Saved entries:
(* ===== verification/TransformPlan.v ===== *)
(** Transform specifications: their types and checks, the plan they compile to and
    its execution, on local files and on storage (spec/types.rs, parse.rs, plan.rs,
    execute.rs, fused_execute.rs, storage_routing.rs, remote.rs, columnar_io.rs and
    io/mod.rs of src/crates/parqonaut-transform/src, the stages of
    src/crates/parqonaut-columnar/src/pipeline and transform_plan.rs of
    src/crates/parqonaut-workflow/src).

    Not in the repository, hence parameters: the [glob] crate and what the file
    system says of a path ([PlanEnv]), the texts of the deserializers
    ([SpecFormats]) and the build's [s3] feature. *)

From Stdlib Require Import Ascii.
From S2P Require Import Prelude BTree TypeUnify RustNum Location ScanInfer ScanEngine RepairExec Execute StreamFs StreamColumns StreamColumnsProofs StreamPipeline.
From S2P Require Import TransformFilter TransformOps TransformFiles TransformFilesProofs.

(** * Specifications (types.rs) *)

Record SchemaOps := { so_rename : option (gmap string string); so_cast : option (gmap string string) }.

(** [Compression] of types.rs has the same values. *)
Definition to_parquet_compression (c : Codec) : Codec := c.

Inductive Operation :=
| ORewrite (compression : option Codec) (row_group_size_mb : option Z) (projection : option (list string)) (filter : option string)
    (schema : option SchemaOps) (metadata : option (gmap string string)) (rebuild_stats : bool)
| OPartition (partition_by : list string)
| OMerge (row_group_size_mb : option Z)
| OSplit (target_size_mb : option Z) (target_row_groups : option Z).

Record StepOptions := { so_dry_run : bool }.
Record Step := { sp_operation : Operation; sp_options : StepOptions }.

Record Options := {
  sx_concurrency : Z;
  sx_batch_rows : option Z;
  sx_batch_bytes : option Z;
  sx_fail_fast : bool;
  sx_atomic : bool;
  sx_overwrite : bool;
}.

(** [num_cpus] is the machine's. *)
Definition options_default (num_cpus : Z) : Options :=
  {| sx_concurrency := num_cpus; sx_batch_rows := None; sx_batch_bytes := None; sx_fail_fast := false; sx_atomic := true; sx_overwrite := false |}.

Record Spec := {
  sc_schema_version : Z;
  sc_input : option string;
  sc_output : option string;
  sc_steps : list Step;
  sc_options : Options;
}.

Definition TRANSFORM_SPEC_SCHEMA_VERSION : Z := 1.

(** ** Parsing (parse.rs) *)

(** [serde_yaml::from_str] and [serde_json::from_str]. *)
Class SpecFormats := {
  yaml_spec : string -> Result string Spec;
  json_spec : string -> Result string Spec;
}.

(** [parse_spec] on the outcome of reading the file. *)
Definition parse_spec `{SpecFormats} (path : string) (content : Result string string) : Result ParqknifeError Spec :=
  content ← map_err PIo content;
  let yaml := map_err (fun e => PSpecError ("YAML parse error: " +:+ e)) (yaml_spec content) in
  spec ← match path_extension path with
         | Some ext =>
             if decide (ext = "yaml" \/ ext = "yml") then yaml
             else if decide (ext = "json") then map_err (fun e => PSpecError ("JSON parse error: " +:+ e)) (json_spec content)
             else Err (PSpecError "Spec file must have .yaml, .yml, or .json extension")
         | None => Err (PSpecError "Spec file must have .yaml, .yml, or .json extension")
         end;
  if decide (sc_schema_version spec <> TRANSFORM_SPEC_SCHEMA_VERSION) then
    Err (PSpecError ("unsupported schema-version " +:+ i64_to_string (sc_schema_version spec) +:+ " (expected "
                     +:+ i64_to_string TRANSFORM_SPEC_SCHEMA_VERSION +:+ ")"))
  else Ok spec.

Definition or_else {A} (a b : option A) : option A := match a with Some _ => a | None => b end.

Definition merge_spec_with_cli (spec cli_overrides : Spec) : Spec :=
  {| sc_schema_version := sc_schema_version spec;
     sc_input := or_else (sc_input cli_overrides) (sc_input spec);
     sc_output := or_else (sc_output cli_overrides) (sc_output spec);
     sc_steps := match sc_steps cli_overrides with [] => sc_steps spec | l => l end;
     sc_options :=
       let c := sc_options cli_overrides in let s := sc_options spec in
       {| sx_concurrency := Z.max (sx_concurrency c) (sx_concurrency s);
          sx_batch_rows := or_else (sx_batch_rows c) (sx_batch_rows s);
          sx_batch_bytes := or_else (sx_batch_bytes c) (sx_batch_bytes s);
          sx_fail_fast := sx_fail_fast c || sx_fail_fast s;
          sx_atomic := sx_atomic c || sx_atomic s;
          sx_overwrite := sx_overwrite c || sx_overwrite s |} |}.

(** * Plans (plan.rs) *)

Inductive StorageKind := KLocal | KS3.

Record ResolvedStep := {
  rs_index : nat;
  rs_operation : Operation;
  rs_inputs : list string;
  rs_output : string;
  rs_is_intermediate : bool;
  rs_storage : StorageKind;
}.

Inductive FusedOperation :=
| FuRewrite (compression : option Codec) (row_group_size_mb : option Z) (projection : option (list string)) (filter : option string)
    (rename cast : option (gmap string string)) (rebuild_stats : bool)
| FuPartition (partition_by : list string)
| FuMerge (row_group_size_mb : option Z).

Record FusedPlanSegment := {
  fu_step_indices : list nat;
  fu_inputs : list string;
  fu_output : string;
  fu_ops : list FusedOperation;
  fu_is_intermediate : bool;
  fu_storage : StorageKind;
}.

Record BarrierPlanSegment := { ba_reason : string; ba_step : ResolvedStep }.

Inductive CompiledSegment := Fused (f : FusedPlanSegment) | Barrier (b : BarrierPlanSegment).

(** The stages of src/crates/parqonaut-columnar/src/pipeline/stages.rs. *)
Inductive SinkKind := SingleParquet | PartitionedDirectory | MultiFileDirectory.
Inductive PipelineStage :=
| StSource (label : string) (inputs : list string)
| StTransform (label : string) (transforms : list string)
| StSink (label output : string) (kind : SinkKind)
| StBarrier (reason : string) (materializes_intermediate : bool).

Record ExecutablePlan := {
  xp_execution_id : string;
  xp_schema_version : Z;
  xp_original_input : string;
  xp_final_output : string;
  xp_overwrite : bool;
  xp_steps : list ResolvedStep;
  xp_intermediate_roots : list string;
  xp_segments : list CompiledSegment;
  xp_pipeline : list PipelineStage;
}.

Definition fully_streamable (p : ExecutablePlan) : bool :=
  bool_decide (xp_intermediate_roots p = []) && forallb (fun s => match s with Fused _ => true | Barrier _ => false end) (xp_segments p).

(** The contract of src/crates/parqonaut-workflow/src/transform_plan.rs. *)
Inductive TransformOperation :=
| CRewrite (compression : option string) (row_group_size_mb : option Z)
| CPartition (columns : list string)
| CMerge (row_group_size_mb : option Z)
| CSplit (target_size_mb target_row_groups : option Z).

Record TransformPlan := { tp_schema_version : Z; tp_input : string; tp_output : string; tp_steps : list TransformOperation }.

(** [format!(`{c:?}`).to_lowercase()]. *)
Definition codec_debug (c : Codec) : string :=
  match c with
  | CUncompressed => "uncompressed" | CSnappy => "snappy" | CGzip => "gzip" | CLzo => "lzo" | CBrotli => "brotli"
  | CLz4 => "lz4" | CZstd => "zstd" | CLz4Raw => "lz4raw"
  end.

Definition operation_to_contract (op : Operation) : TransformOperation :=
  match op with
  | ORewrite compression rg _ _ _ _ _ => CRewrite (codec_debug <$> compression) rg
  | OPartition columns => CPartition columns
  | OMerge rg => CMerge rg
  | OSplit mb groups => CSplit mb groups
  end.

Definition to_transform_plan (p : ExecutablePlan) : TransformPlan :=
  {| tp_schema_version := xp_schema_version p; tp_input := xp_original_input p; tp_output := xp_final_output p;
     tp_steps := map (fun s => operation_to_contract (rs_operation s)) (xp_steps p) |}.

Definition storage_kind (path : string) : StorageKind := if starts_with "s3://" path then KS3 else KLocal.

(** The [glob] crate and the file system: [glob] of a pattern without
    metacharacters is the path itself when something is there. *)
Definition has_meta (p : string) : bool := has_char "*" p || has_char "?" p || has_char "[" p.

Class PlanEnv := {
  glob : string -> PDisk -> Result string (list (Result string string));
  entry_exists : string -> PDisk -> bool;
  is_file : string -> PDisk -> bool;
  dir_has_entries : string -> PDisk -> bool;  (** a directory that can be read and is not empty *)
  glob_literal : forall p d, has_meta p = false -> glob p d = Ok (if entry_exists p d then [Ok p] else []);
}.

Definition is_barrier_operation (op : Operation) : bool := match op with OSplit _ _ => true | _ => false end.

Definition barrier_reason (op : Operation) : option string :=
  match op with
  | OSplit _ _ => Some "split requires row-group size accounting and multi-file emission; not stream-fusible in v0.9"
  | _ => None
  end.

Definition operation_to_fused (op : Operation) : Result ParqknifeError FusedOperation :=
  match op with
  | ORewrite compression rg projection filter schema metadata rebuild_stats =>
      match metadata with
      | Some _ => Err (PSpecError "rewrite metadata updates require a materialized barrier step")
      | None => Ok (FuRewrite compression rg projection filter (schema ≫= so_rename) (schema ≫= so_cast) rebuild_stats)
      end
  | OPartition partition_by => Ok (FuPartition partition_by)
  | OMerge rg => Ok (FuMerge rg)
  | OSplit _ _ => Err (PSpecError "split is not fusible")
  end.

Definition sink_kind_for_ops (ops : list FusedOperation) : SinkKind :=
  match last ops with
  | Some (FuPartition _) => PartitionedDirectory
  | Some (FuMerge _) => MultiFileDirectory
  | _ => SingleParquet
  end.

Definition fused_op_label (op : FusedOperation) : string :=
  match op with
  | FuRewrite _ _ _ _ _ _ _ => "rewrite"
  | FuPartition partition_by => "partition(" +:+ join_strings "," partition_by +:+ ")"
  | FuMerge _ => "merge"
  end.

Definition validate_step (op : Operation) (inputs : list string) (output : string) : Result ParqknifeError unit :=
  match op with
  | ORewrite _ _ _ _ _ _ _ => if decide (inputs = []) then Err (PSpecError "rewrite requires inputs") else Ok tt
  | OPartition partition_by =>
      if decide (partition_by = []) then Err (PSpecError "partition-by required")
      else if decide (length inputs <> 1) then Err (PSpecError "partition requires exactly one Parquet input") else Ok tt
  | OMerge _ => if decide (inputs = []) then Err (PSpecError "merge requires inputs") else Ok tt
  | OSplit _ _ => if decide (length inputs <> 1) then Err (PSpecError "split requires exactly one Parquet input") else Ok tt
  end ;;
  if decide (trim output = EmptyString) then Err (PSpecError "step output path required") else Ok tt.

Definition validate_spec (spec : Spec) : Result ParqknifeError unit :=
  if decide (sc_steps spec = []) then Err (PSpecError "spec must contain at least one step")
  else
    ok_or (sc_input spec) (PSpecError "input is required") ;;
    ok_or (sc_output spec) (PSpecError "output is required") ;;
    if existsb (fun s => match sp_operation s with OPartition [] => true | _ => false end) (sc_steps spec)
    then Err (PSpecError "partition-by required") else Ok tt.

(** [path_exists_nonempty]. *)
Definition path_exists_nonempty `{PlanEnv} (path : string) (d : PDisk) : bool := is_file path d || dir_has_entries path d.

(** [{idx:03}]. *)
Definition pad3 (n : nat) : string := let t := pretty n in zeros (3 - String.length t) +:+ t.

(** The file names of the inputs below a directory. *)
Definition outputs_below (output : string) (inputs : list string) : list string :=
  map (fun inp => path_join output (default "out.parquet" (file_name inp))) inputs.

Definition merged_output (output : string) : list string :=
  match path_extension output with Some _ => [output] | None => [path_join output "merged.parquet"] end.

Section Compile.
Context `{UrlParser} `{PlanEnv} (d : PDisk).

---

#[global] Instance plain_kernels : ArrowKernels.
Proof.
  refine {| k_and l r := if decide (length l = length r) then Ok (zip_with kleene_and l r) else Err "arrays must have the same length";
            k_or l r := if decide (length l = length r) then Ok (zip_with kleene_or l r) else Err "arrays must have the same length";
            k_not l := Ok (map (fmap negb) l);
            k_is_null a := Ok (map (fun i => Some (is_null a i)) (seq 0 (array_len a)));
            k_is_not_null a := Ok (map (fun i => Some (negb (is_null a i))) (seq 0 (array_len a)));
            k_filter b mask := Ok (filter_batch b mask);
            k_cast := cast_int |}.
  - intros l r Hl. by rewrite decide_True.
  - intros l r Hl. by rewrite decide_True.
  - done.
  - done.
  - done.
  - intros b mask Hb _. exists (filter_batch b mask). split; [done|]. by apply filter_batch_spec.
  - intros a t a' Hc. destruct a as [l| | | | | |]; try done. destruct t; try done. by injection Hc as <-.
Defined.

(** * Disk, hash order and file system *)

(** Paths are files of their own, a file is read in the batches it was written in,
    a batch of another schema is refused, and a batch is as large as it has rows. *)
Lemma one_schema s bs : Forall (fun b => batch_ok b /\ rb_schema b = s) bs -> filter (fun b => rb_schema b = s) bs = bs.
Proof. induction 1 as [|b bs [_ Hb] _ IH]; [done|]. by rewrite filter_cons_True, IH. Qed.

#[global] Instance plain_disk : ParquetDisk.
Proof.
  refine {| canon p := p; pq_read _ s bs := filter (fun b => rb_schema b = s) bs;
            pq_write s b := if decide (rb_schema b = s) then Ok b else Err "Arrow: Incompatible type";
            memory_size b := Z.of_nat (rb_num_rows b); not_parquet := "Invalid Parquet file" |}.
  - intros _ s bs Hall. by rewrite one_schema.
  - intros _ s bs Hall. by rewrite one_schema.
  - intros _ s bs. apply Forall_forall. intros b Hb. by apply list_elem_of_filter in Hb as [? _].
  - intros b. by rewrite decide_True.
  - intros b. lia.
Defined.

*Instructions for the task:* From the records above, extract exactly and only the lines that begin at the line with "(* ===== verification/TransformPlan.v" and stop after the line with "(** [num_cpus] is the machine's. *)".

*Exercise output:*
(* ===== verification/TransformPlan.v ===== *)
(** Transform specifications: their types and checks, the plan they compile to and
    its execution, on local files and on storage (spec/types.rs, parse.rs, plan.rs,
    execute.rs, fused_execute.rs, storage_routing.rs, remote.rs, columnar_io.rs and
    io/mod.rs of src/crates/parqonaut-transform/src, the stages of
    src/crates/parqonaut-columnar/src/pipeline and transform_plan.rs of
    src/crates/parqonaut-workflow/src).

    Not in the repository, hence parameters: the [glob] crate and what the file
    system says of a path ([PlanEnv]), the texts of the deserializers
    ([SpecFormats]) and the build's [s3] feature. *)

From Stdlib Require Import Ascii.
From S2P Require Import Prelude BTree TypeUnify RustNum Location ScanInfer ScanEngine RepairExec Execute StreamFs StreamColumns StreamColumnsProofs StreamPipeline.
From S2P Require Import TransformFilter TransformOps TransformFiles TransformFilesProofs.

(** * Specifications (types.rs) *)

Record SchemaOps := { so_rename : option (gmap string string); so_cast : option (gmap string string) }.

(** [Compression] of types.rs has the same values. *)
Definition to_parquet_compression (c : Codec) : Codec := c.

Inductive Operation :=
| ORewrite (compression : option Codec) (row_group_size_mb : option Z) (projection : option (list string)) (filter : option string)
    (schema : option SchemaOps) (metadata : option (gmap string string)) (rebuild_stats : bool)
| OPartition (partition_by : list string)
| OMerge (row_group_size_mb : option Z)
| OSplit (target_size_mb : option Z) (target_row_groups : option Z).

Record StepOptions := { so_dry_run : bool }.
Record Step := { sp_operation : Operation; sp_options : StepOptions }.

Record Options := {
  sx_concurrency : Z;
  sx_batch_rows : option Z;
  sx_batch_bytes : option Z;
  sx_fail_fast : bool;
  sx_atomic : bool;
  sx_overwrite : bool;
}.

(** [num_cpus] is the machine's. *)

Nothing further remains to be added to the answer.